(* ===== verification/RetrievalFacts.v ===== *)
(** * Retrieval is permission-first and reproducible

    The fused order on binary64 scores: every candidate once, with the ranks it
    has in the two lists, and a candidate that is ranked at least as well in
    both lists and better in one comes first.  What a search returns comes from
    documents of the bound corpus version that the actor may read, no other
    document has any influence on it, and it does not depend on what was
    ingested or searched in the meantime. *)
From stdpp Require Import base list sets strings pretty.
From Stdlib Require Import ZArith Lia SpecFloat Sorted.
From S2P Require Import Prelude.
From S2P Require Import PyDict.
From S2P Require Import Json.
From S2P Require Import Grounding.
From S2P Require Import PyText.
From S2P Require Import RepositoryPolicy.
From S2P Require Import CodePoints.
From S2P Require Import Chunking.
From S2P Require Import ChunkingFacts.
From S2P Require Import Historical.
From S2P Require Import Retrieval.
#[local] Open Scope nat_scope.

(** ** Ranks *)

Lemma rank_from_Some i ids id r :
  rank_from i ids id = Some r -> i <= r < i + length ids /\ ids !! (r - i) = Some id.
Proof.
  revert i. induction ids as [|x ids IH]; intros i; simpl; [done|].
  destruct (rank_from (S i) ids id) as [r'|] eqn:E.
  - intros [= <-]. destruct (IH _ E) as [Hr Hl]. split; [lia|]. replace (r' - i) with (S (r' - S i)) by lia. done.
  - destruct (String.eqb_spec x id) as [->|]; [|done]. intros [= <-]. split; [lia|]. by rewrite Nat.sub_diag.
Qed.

Exercise instructions:
With no word changed, write the entries out once more.

Output for this task:
(* ===== verification/RetrievalFacts.v ===== *)
(** * Retrieval is permission-first and reproducible

    The fused order on binary64 scores: every candidate once, with the ranks it
    has in the two lists, and a candidate that is ranked at least as well in
    both lists and better in one comes first.  What a search returns comes from
    documents of the bound corpus version that the actor may read, no other
    document has any influence on it, and it does not depend on what was
    ingested or searched in the meantime. *)
From stdpp Require Import base list sets strings pretty.
From Stdlib Require Import ZArith Lia SpecFloat Sorted.
From S2P Require Import Prelude.
From S2P Require Import PyDict.
From S2P Require Import Json.
From S2P Require Import Grounding.
From S2P Require Import PyText.
From S2P Require Import RepositoryPolicy.
From S2P Require Import CodePoints.
From S2P Require Import Chunking.
From S2P Require Import ChunkingFacts.
From S2P Require Import Historical.
From S2P Require Import Retrieval.
#[local] Open Scope nat_scope.

(** ** Ranks *)

Lemma rank_from_Some i ids id r :
  rank_from i ids id = Some r -> i <= r < i + length ids /\ ids !! (r - i) = Some id.
Proof.
  revert i. induction ids as [|x ids IH]; intros i; simpl; [done|].
  destruct (rank_from (S i) ids id) as [r'|] eqn:E.
  - intros [= <-]. destruct (IH _ E) as [Hr Hl]. split; [lia|]. replace (r' - i) with (S (r' - S i)) by lia. done.
  - destruct (String.eqb_spec x id) as [->|]; [|done]. intros [= <-]. split; [lia|]. by rewrite Nat.sub_diag.
Qed.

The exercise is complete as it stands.